[Stored data entries]
(* ===== verification/AddressList.v ===== *)
(** [core/address/AddressList]: the table of addresses over any memory backend, its
    refresh, verified writes and freeze tick.  Allocation failures are not modelled.

    [AddressList::Save] and [AddressList::Load]: the table as lines of text.  Allocation
    failures are not modelled. *)

From stdpp Require Import list.
From stdpp Require Import gmap list.
From S2P Require Import Prelude CppStd Wire Common ValueCodec PointerResolver FileSystem Iostream SnapshotFile WatchList X64PageTable MemoryBackend VerifiedWriter.
From Stdlib Require Import Ascii String.

#[local] Open Scope Z_scope.

(** ** State *)

Record AddressEntry := mkAddressEntry {
  a_id : Z;
  a_description : string;
  a_space : MemorySpace;
  a_address : Z;
  a_type : ScanValueType;
  a_width : Z;
  a_pointer_path : option AddressPointerPath;
  a_frozen : bool;
  a_freeze_value : list Z;
  a_current_value : list Z;
  a_resolved_address : Z;
  a_last_error : option Error
}.

#[export] Instance AddressEntry_eta : Eta AddressEntry := fun e =>
  mkAddressEntry (a_id e) (a_description e) (a_space e) (a_address e) (a_type e) (a_width e)
    (a_pointer_path e) (a_frozen e) (a_freeze_value e) (a_current_value e) (a_resolved_address e)
    (a_last_error e).

Record AddressRefreshSummary := mkAddressRefreshSummary { ars_refreshed : Z; ars_failed : Z }.
Record FreezeSummary := mkFreezeSummary { fz_verified : Z; fz_failed : Z }.

Record AddressList := mkAddressList { al_entries : list AddressEntry; al_next_id : Z }.
#[export] Instance AddressList_eta : Eta AddressList := fun l =>
  mkAddressList (al_entries l) (al_next_id l).
Definition make_AddressList : AddressList := mkAddressList [] 1.

Definition kMaxEntries : Z := 100000.
Definition kMaxValueWidth : Z := 1024 * 1024.
Definition kMaxAddressDescriptionBytes : Z := 64 * 1024.
Definition kMaxRowBytes : Z := 2 * kMaxValueWidth + kMaxAddressDescriptionBytes + 1024.

Definition description_size (e : AddressEntry) : Z := sizeZ (label_bytes (a_description e)).
Lemma tick_entry_log p e l ok e' l' :
  tick_entry p e l = (ok, e', l') → a_frozen e = true →
  ∃ new, lb_log l' = lb_log l ++ new ∧ (payload <$> new) `sublist_of` frozen_payloads p [e] ∧
    (ok = true → (payload <$> new) = frozen_payloads p [e] ∧ new ≠ []).
Proof.
  unfold tick_entry. cbv zeta. intros Ht Hf.
  assert (∀ e1 (l1 : LoggedBackend B), lb_log l1 = lb_log l → (false, e1, l1) = (ok, e', l') →
    ∃ new, lb_log l' = lb_log l ++ new ∧ (payload <$> new) `sublist_of` frozen_payloads p [e] ∧
      (ok = true → (payload <$> new) = frozen_payloads p [e] ∧ new ≠ [])) as Hnone.
  { intros e1 l1 Hl [= <- <- <-]. exists []. rewrite app_nil_r. split; [done|]. split; [apply sublist_nil_l|done]. }
  destruct (RequireProcessWrite e _) as [[]|] eqn:Hreq; [|by eapply Hnone].
  apply RequireProcessWrite_ok in Hreq as [_ Hk].
  pose proof (ResolveAddress_log e l) as H1. pose proof (ResolveAddress_entry e l) as He.
  destruct (ResolveAddress e l) as [[[a|?] e1] l1]; cbn [fst snd] in H1, He; [|by eapply Hnone].
  rewrite He in Ht. cbn in Ht.
  destruct (Z.eqb_spec (pid (a_space e)) p) as [Hp|]; cbn [negb] in Ht; [|by eapply Hnone].
  assert (frozen_payloads p [e] = [Some (p, a_freeze_value e)]) as Hfp.
  { unfold frozen_payloads. rewrite filter_cons, decide_True, filter_nil by done. done. }
  rewrite Hfp in *.
  pose proof (ReadMemory_log (a_space e) a (u32 (a_width e)) l1) as H2.
  destruct (ReadMemory _ _ _ l1) as [[before|?] l2]; cbn [snd] in H2; [|eapply Hnone; [|exact Ht]; congruence].
  destruct (negb _) in Ht; [eapply Hnone; [|exact Ht]; congruence|].
  destruct (ArmProcessWrite p) as [token|]; [|eapply Hnone; [|exact Ht]; congruence].
  destruct (VerifiedWrite _ _ _ _ _ l2) as [r l3] eqn:Hv.
  apply VerifiedWrite_log in Hv as (k & Hl & Hok & _). exists (take k [WroteProcess (pid (a_space e)) a (a_freeze_value e)]).
  rewrite Hp in Hl |- *.
  assert ((payload <$> take k [WroteProcess p a (a_freeze_value e)]) `sublist_of` [Some (p, a_freeze_value e)]) as Hs.
  { rewrite fmap_take. apply sublist_take. }
  destruct r; injection Ht as <- <- <-; (split; [congruence|]); (split; [done|]); [|done].
  intros _. rewrite (Hok eq_refl). done.
Qed.

Lemma tick_loop_log p entries l rest s l' :
  tick_loop p entries l = (rest, s, l') →
  ∃ new, lb_log l' = lb_log l ++ new ∧ (payload <$> new) `sublist_of` frozen_payloads p entries ∧
    fz_verified s ≤ sizeZ new ∧
    fz_verified s + fz_failed s = sizeZ (filter (λ e, a_frozen e = true) entries).
Proof.
  revert l rest s l'. induction entries as [|e entries IH]; intros l rest s l'; cbn [tick_loop].
  { intros [= <- <- <-]. exists []. rewrite app_nil_r. done. }
  assert (frozen_payloads p (e :: entries) = frozen_payloads p [e] ++ frozen_payloads p entries) as ->.
  { unfold frozen_payloads. rewrite <- fmap_app. f_equal. rewrite !filter_cons, filter_nil. by destruct (decide _). }
  rewrite (filter_cons (λ e, a_frozen e = true)).
  destruct (a_frozen e) eqn:Hf; cbn [negb].
  - rewrite decide_True by done. destruct (tick_entry p e l) as [[ok e1] l1] eqn:He.
    apply tick_entry_log in He as (new & Hl & Hs & Hok); [|done].
    destruct (tick_loop p entries l1) as [[rest1 s1] l2] eqn:Hr.
    apply IH in Hr as (new2 & Hl2 & Hs2 & Hv & Hn). intros [= <- <- <-].
    exists (new ++ new2). rewrite Hl2, Hl, app_assoc, fmap_app, sizeZ_app. split; [done|].
    split; [by apply sublist_app|]. rewrite sizeZ_cons. pose proof (sizeZ_nonneg new).
    destruct ok; cbn.
    + destruct (Hok eq_refl) as [_ Hne]. assert (sizeZ new ≠ 0) by (by intros ?%sizeZ_nil_inv). lia.
    + lia.
  - rewrite decide_False by done. destruct (tick_loop p entries l) as [[rest1 s1] l2] eqn:Hr.
    apply IH in Hr as (new & Hl & Hs & Hv & Hn). intros [= <- <- <-]. exists new.
    split; [done|]. split; [by apply sublist_inserts_l|done].
Qed.
(* ===== verification/AddressFileTheorems.v ===== *)
(** The address list's file: saving is atomic, and a saved table loads disarmed with the
    same entries.

    The address list at a concrete backend and file system. *)

From stdpp Require Import gmap list.
From S2P Require Import Prelude CppStd Wire Common X64PageTable MemoryBackend VerifiedWriter ValueCodec ValueCodecTheorems PointerResolver FileSystem Iostream SnapshotFile WatchList AddressList AddressInvariant MockMemoryBackend AddressTheorems.
From Stdlib Require Import Ascii.

#[local] Open Scope Z_scope.

(** The file of a table. *)
Definition encode_list (entries : list AddressEntry) : list Z :=
  line_bytes header_text ++ mjoin (line_bytes ∘ row_text <$> entries).

(** ** Saving *)

Lemma write_rows_frame entries o fs o' fs' :
  write_rows entries o fs = (o', fs') →
  only_changes (os_path o) fs fs' ∧ os_path o' = os_path o ∧
  (os_good o' = true → os_good o = true ∧ ∀ content, file fs (os_path o) = Some content →
     file fs' (os_path o) = Some (content ++ mjoin (line_bytes ∘ row_text <$> entries))).
Proof.
  revert o fs. induction entries as [|e entries IH]; intros o fs; cbn [write_rows].
  { intros [= <- <-]. split; [reflexivity|]. split; [done|]. intros Hg. split; [done|].
    intros content. cbn. by rewrite app_nil_r. }
  destruct (os_write _ o fs) as [o1 fs1] eqn:E1.
  destruct (os_write_frame _ _ _ _ _ E1) as (F1 & P1 & G1).
  intros (F2 & P2 & G2)%IH. rewrite P1 in F2, P2, G2.
  split; [by transitivity fs1|]. split; [done|]. intros Hg. destruct (G2 Hg) as [Hg1 H2].
  destruct (G1 Hg1) as [Hg0 H1]. split; [done|]. intros content Hc. rewrite Hc in H1. cbn [default] in H1.
  rewrite (H2 _ H1). cbn. by rewrite app_assoc.
Qed.

Lemma address_stream_writes entries : stream_writes (encode_list entries) (address_stream entries).
Proof.
  intros o fs r fs' H Hfile. unfold address_stream in H. cbv zeta in H.
  destruct (os_write _ o fs) as [o1 fs1] eqn:E1. destruct (os_write_frame _ _ _ _ _ E1) as (F1 & P1 & G1).
  destruct (write_rows entries o1 fs1) as [o2 fs2] eqn:E2.
  destruct (write_rows_frame _ _ _ _ _ E2) as (F2 & P2 & G2). rewrite P1 in F2, P2, G2.
  assert (only_changes (os_path o) fs fs2) as F by (by transitivity fs1).
  destruct (os_good o2); cbn [negb] in H; [|by injection H as <- <-]. destruct (G2 eq_refl) as [Hg1 H2].
  destruct (G1 Hg1) as [_ H1]. rewrite Hfile in H1. specialize (H2 _ H1). cbn [default app] in H2.
  destruct (os_sync o2 fs2) as [o3 fs3] eqn:E3. destruct (os_sync_frame _ _ _ _ E3) as (F3 & _ & _).
  destruct (os_sync o3 fs3) as [o4 fs4] eqn:E4. destruct (os_sync_frame _ _ _ _ E4) as (F4 & _ & _).
  assert (∀ f, files f = files fs2 → only_changes (os_path o) fs f) as Fx.
  { intros f Ef. transitivity fs2; [done|]. by apply only_changes_same. }
  destruct (negb (os_good o3)); [injection H as <- <-; by split; [apply Fx|]|].
  destruct (negb (os_good o4)); injection H as <- <-; (split; [apply Fx; congruence|]); [done|].
  unfold file in *. by rewrite F4, F3.
Qed.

EXERCISE PROMPT - Please print the records above exactly from their first line. End with the line containing "(a_last_error e).", and include it.

WRITTEN RESPONSE -
(* ===== verification/AddressList.v ===== *)
(** [core/address/AddressList]: the table of addresses over any memory backend, its
    refresh, verified writes and freeze tick.  Allocation failures are not modelled.

    [AddressList::Save] and [AddressList::Load]: the table as lines of text.  Allocation
    failures are not modelled. *)

From stdpp Require Import list.
From stdpp Require Import gmap list.
From S2P Require Import Prelude CppStd Wire Common ValueCodec PointerResolver FileSystem Iostream SnapshotFile WatchList X64PageTable MemoryBackend VerifiedWriter.
From Stdlib Require Import Ascii String.

#[local] Open Scope Z_scope.

(** ** State *)

Record AddressEntry := mkAddressEntry {
  a_id : Z;
  a_description : string;
  a_space : MemorySpace;
  a_address : Z;
  a_type : ScanValueType;
  a_width : Z;
  a_pointer_path : option AddressPointerPath;
  a_frozen : bool;
  a_freeze_value : list Z;
  a_current_value : list Z;
  a_resolved_address : Z;
  a_last_error : option Error
}.

#[export] Instance AddressEntry_eta : Eta AddressEntry := fun e =>
  mkAddressEntry (a_id e) (a_description e) (a_space e) (a_address e) (a_type e) (a_width e)
    (a_pointer_path e) (a_frozen e) (a_freeze_value e) (a_current_value e) (a_resolved_address e)
    (a_last_error e).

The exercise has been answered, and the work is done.